Kyle Miller (May 23 2024 at 16:06):

(Watch out that simp [foo] and simp [(foo)] can be different, since the first adds foo as a simp lemma, and the second elaborates foo, abstracts the result, and adds that as a simp lemma.)

Kyle Miller (May 23 2024 at 16:07):

The principle is that when you do induction an a variable, then every hypothesis in the local context that depends on that variable is now something that has to be inductively proved to be true.

Siddhartha Gadgil (May 23 2024 at 16:07):

How do I avoid the parenthesis: (tactic| rw [$t]) does not accept a term $t`

Kyle Miller (May 23 2024 at 16:07):

Clearing it says "I will not depend on this, so do not require me to prove it along with the induction."

Kyle Miller (May 23 2024 at 16:07):

Maybe rw [$t:term]?

Kyle Miller (May 23 2024 at 16:08):

Here's a hint regarding clearing: try doing revert b and see what the goal looks like. That's the form of the induction hypothesis.

Siddhartha Gadgil (May 23 2024 at 16:08):

Kyle Miller said:

Maybe rw [$t:term]?

Thanks. That works. I thought I had tried that.

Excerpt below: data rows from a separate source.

Lemma attribute_word k v : attribute_ok k v -> is_word (attribute (k, v)) = true.
Proof.
  intros (Hk & _ & Hv). unfold attribute. cbn [fst snd].
  assert (StrFacts.all_chars solid (k +:+ ":" +:+ v) = true) as H by (rewrite !all_chars_app; by rewrite Hk, Hv).
  unfold is_word. destruct k; [done|]. exact H.
Qed.

Lemma add_attribute acc k v : attribute_ok k v -> add_field acc (attribute (k, v)) = <[k := v]> acc.
Proof. intros (_ & Hk & _). unfold add_field, attribute. cbn [fst snd]. change (":" +:+ v) with (String ":" v). by rewrite StrFacts.cut_app. Qed.

Lemma add_attributes l : forall acc, NoDup l.*1 -> Forall (fun kv => attribute_ok (fst kv) (snd kv)) l ->
  foldl add_field acc (map attribute l) = list_to_map l ∪ acc.
Proof.
  induction l as [|[k v] l IH]; intros acc; cbn [map foldl fmap list_fmap fst].
  - intros _ _. change (list_to_map []) with (∅ : gmap string string). by rewrite (left_id_L ∅ (∪)).
  - rewrite list.NoDup_cons, list.Forall_cons. intros [Hk Hnd] [Hok Hall].
    rewrite add_attribute, IH by done. cbn [list_to_map foldr uncurry].
    rewrite <- insert_union_l, insert_union_r; [done|]. by apply not_elem_of_list_to_map.
Qed.

(** An event line reads back: the action, the kind and every attribute, in whatever order
    they are printed, are the ones the parser answers. *)
Theorem ParseEvent_reads_back e : event_ok e -> ParseEvent (print_event e) = Ok e.
Proof.
  intros (Ha & Hk & Hm & Hf). unfold ParseEvent, print_event. rewrite fields_join.
  - destruct (bool_decide (Action e = "exists") && bool_decide (Kind e = "-")) eqn:E.
    + exfalso. apply Hm. by apply andb_true_iff in E as [->%bool_decide_eq_true ->%bool_decide_eq_true].
    + rewrite add_attributes; [|apply NoDup_fst_map_to_list|].
      * rewrite list_to_map_to_list, (right_id_L ∅ (∪)). by destruct e.
      * apply list.Forall_forall. intros [k v] H%elem_of_map_to_list. by apply Hf.
  - rewrite !list.Forall_cons, Forall_fmap. split_and!; [done..|]. apply list.Forall_forall.
    intros [k v] H%elem_of_map_to_list. by apply attribute_word, Hf.
Qed.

Siddhartha Gadgil (May 23 2024 at 16:09):

The clear works fine. As I am doing code generation I will have to keep track of the context which I will.

Kyle Miller (May 23 2024 at 16:09):

The reason I thought to suggest $t:term is that when more complicated expressions are supported in a particular location, then specifying what kind of expression it's supposed to be can help it parse.

Siddhartha Gadgil (May 23 2024 at 16:10):

I have experienced this and done the same many times. Somehow thought I had tried it here and it failed. But it does work.

Kyle Miller (May 23 2024 at 16:11):

The clear works fine.

Sure, but it seemed like you were asking why it was necessary, and I think seeing what revert b does is useful. (The induction tactic itself reverts the induction target.)

Kyle Miller (May 23 2024 at 16:12):

It's basically revert b; refine Nat.rec ?zero ?zucc followed by some appropriate intros per case. (The generalizing clause adds more things to be reverted.)

Siddhartha Gadgil (May 23 2024 at 16:14):

Indeed revert b with and without the clear makes things vivid. I see that b a priori is a function of the context, hence the induction behave differently.